# [Aim of the task]
Go line by line through the entries and show those that hold the string "PlDev".

# [Entries shown]
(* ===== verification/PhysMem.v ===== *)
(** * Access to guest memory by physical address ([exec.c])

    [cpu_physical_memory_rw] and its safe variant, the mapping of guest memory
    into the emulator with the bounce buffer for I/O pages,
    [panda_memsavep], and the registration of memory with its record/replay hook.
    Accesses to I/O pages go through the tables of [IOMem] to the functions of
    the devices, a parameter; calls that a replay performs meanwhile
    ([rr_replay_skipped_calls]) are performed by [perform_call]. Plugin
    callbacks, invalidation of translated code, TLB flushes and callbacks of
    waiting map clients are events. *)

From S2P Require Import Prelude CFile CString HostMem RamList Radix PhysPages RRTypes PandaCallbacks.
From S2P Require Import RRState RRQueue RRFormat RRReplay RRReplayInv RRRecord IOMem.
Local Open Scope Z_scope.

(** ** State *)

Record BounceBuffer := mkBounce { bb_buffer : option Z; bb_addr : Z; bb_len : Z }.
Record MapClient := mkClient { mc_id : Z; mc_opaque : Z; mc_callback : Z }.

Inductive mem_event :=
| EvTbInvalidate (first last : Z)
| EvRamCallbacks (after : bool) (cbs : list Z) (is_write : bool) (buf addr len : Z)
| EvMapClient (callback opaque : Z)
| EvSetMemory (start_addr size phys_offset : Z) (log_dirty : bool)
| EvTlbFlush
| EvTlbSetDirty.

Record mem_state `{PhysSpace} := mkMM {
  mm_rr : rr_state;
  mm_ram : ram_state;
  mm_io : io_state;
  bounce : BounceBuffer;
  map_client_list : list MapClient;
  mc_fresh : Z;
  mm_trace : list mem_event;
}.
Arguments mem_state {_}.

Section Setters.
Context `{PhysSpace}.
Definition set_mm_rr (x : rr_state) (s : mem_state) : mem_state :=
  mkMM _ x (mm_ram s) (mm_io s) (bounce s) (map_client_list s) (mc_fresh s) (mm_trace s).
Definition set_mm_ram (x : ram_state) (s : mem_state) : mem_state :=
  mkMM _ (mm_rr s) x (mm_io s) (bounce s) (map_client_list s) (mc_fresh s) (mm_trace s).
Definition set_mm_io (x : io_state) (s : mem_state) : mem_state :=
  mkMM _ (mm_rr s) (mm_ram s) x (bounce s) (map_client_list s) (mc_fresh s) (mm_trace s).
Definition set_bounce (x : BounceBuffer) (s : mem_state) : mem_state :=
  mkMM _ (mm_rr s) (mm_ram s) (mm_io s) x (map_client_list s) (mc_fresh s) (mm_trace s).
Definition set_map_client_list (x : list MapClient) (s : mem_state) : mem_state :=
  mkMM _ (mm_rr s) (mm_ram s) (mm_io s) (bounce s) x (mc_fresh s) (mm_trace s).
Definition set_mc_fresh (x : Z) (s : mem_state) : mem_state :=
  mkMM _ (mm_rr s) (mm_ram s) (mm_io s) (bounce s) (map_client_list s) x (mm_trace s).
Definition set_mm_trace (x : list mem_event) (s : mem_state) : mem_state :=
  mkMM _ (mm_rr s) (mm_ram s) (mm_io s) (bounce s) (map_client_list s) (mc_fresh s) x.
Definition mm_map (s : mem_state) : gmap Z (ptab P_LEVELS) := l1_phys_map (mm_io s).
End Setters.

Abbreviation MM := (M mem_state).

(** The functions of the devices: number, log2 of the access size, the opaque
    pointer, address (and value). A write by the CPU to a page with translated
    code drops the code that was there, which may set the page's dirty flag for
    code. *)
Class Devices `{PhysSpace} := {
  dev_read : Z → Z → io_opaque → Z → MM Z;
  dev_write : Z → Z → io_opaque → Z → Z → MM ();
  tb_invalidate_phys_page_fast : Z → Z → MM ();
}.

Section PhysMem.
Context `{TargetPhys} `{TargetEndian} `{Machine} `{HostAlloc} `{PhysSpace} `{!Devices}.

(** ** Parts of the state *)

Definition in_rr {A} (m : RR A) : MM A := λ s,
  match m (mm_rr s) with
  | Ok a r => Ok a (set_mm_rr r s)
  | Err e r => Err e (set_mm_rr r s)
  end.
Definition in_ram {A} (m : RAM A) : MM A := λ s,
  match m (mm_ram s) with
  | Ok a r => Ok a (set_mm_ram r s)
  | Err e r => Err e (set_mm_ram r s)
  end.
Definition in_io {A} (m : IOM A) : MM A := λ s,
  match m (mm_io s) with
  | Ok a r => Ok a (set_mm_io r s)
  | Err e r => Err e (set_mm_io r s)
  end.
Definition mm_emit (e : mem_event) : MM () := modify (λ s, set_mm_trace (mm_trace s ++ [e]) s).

* * *

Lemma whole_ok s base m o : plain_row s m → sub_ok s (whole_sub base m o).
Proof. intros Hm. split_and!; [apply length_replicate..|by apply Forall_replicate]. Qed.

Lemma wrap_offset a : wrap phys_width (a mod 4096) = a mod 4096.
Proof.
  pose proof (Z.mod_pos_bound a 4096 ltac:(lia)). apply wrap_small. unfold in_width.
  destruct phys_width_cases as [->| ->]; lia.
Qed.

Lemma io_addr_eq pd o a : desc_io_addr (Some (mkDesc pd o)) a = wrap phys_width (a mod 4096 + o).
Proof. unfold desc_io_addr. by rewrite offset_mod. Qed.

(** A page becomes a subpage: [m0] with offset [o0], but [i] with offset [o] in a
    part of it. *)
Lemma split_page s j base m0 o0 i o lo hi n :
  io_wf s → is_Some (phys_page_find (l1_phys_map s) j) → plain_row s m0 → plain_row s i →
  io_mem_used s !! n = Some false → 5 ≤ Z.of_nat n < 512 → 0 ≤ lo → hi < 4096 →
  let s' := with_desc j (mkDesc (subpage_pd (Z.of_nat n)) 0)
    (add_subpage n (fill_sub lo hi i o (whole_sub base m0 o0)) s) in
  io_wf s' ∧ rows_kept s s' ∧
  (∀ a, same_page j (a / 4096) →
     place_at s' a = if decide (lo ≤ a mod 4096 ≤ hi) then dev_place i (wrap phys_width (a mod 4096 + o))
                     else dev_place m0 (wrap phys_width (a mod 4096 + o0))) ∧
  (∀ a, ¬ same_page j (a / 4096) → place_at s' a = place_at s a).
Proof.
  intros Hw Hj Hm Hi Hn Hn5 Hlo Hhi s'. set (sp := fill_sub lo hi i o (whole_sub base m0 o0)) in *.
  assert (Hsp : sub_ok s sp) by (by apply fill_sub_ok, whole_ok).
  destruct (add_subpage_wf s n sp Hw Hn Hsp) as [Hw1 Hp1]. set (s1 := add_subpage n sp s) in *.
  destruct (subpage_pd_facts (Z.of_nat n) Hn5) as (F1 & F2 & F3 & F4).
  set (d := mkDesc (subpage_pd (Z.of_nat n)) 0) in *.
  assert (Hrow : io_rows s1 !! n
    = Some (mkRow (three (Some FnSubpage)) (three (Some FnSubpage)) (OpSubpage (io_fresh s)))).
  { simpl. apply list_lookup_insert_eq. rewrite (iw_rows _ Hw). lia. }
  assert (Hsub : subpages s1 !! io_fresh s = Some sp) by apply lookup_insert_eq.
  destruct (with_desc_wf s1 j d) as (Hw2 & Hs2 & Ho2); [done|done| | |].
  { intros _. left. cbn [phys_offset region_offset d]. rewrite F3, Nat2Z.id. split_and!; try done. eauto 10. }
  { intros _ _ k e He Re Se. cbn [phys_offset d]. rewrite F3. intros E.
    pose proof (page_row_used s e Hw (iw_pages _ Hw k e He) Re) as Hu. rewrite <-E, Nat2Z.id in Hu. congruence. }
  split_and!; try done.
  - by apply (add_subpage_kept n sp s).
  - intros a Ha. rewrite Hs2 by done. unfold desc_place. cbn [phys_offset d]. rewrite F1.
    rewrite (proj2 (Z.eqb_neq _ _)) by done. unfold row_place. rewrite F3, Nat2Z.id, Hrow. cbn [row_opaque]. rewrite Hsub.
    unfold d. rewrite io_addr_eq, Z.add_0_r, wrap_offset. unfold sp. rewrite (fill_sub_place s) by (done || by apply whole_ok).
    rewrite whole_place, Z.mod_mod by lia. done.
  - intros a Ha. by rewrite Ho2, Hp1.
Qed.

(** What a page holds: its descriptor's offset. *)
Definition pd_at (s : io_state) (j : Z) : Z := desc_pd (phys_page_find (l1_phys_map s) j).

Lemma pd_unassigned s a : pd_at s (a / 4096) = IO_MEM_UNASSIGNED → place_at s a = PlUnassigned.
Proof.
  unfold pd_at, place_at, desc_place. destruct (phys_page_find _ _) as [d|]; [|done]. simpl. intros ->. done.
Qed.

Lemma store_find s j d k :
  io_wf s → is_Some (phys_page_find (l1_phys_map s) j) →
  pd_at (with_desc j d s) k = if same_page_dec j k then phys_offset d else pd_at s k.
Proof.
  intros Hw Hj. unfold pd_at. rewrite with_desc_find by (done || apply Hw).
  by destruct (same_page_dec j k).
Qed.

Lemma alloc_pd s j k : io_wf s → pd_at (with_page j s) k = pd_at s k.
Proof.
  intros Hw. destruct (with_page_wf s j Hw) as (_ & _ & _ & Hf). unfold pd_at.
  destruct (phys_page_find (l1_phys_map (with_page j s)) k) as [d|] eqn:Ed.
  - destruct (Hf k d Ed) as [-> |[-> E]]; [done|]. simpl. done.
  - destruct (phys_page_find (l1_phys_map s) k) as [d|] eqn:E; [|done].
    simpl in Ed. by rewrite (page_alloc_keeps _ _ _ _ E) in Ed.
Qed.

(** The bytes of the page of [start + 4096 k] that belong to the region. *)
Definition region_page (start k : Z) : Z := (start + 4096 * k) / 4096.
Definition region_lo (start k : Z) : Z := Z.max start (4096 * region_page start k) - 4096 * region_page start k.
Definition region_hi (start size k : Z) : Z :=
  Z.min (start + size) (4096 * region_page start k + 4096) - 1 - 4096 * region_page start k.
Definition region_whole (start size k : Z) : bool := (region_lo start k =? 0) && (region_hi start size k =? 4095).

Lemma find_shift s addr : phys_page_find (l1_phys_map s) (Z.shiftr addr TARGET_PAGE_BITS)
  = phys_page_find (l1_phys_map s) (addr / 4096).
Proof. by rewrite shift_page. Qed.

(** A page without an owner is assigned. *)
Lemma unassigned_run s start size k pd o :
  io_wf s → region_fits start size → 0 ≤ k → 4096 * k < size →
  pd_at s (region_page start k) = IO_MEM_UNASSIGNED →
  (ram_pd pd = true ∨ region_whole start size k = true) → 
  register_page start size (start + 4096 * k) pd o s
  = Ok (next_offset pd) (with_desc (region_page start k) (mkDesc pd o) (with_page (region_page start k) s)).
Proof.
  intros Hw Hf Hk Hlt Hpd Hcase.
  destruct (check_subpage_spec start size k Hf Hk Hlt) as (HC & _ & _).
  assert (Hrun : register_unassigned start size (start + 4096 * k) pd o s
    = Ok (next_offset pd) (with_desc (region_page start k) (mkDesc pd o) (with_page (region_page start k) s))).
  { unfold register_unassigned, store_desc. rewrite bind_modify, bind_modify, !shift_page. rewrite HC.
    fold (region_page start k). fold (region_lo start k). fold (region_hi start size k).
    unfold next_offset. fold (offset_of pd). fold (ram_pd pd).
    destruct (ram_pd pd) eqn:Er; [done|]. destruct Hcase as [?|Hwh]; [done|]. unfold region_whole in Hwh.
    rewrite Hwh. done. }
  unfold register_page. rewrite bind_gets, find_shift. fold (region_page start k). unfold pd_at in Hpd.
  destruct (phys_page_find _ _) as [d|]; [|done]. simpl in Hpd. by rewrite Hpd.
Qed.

...

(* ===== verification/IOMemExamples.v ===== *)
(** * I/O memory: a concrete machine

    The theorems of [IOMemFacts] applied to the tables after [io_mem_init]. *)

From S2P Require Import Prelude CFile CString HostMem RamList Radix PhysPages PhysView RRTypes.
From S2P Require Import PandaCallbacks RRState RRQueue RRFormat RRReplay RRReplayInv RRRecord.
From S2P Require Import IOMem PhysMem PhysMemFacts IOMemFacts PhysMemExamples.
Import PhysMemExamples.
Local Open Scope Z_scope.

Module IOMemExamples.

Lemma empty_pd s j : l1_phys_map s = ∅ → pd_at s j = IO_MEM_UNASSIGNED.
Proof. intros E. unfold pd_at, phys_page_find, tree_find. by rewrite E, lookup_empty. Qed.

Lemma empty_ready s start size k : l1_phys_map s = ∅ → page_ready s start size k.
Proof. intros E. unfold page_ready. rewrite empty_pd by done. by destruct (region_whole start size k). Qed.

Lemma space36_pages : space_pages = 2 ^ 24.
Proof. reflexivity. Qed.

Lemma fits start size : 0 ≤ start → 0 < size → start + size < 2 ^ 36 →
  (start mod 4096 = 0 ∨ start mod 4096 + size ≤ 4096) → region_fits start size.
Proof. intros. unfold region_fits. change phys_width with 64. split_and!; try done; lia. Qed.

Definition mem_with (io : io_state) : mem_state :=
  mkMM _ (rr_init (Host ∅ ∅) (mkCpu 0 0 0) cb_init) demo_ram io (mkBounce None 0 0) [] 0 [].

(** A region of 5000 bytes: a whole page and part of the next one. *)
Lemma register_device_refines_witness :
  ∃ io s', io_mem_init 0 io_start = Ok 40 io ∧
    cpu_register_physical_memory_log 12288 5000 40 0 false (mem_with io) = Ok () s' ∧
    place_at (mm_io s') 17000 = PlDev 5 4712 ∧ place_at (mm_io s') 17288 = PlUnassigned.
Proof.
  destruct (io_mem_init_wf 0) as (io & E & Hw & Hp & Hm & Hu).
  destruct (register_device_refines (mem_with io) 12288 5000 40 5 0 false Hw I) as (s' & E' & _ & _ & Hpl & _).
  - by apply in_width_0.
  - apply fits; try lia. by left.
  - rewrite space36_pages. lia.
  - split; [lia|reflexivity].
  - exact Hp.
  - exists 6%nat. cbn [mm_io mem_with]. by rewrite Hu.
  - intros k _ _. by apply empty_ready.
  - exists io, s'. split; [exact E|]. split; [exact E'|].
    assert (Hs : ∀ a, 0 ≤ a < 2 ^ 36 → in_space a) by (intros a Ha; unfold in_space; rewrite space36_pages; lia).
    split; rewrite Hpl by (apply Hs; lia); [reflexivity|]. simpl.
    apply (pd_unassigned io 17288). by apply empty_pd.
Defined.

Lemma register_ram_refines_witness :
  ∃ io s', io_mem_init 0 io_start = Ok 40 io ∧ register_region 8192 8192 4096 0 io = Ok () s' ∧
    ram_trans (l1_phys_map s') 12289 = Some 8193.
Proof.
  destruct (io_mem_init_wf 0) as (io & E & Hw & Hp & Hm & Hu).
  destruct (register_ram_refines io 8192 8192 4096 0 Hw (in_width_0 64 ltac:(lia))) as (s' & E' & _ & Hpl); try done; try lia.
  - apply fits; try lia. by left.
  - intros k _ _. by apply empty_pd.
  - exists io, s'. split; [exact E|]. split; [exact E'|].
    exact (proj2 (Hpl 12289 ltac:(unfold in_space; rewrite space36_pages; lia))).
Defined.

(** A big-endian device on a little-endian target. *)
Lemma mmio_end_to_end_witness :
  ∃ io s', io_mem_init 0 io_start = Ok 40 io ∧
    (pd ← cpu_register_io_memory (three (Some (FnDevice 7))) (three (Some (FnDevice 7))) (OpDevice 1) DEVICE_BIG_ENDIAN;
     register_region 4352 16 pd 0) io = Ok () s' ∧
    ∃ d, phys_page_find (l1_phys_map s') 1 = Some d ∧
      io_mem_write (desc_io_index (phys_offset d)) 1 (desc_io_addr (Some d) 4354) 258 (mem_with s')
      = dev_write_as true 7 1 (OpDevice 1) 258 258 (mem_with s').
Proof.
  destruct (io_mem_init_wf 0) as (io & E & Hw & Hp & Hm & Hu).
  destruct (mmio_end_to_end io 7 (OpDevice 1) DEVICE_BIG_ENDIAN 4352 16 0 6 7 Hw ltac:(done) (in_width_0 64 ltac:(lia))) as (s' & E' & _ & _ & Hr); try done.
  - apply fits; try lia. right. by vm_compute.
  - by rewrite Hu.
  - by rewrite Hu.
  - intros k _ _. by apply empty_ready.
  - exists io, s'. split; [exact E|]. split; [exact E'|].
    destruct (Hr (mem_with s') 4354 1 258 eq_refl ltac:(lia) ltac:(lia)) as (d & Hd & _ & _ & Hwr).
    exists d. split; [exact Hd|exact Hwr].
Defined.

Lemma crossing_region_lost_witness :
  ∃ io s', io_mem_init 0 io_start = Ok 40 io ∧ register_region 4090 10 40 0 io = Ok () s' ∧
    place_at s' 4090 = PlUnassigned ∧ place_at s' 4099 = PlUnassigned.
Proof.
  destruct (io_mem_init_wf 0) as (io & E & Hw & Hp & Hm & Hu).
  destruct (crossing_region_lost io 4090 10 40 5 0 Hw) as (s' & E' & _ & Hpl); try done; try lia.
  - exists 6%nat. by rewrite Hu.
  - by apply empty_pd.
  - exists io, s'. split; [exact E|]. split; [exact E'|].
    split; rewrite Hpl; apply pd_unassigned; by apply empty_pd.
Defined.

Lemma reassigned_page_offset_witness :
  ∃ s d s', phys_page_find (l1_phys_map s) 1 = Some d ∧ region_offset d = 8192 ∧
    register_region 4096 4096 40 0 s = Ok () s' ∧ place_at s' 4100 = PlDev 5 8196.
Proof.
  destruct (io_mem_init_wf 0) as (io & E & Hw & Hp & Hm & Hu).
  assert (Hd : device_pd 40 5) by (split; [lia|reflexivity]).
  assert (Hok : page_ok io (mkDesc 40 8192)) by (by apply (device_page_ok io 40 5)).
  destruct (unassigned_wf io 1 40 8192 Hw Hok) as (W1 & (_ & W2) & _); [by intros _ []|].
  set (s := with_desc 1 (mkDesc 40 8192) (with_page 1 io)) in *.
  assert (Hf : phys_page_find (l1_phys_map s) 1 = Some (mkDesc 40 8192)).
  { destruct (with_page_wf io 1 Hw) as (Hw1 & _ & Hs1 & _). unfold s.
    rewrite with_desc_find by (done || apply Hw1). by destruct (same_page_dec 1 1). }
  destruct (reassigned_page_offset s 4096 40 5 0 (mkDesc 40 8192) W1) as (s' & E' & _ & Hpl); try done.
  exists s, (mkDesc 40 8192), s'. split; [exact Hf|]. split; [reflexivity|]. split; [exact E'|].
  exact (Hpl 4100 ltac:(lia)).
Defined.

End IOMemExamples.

# [Written answer]
    place_at (mm_io s') 17000 = PlDev 5 4712 ∧ place_at (mm_io s') 17288 = PlUnassigned.
    register_region 4096 4096 40 0 s = Ok () s' ∧ place_at s' 4100 = PlDev 5 8196.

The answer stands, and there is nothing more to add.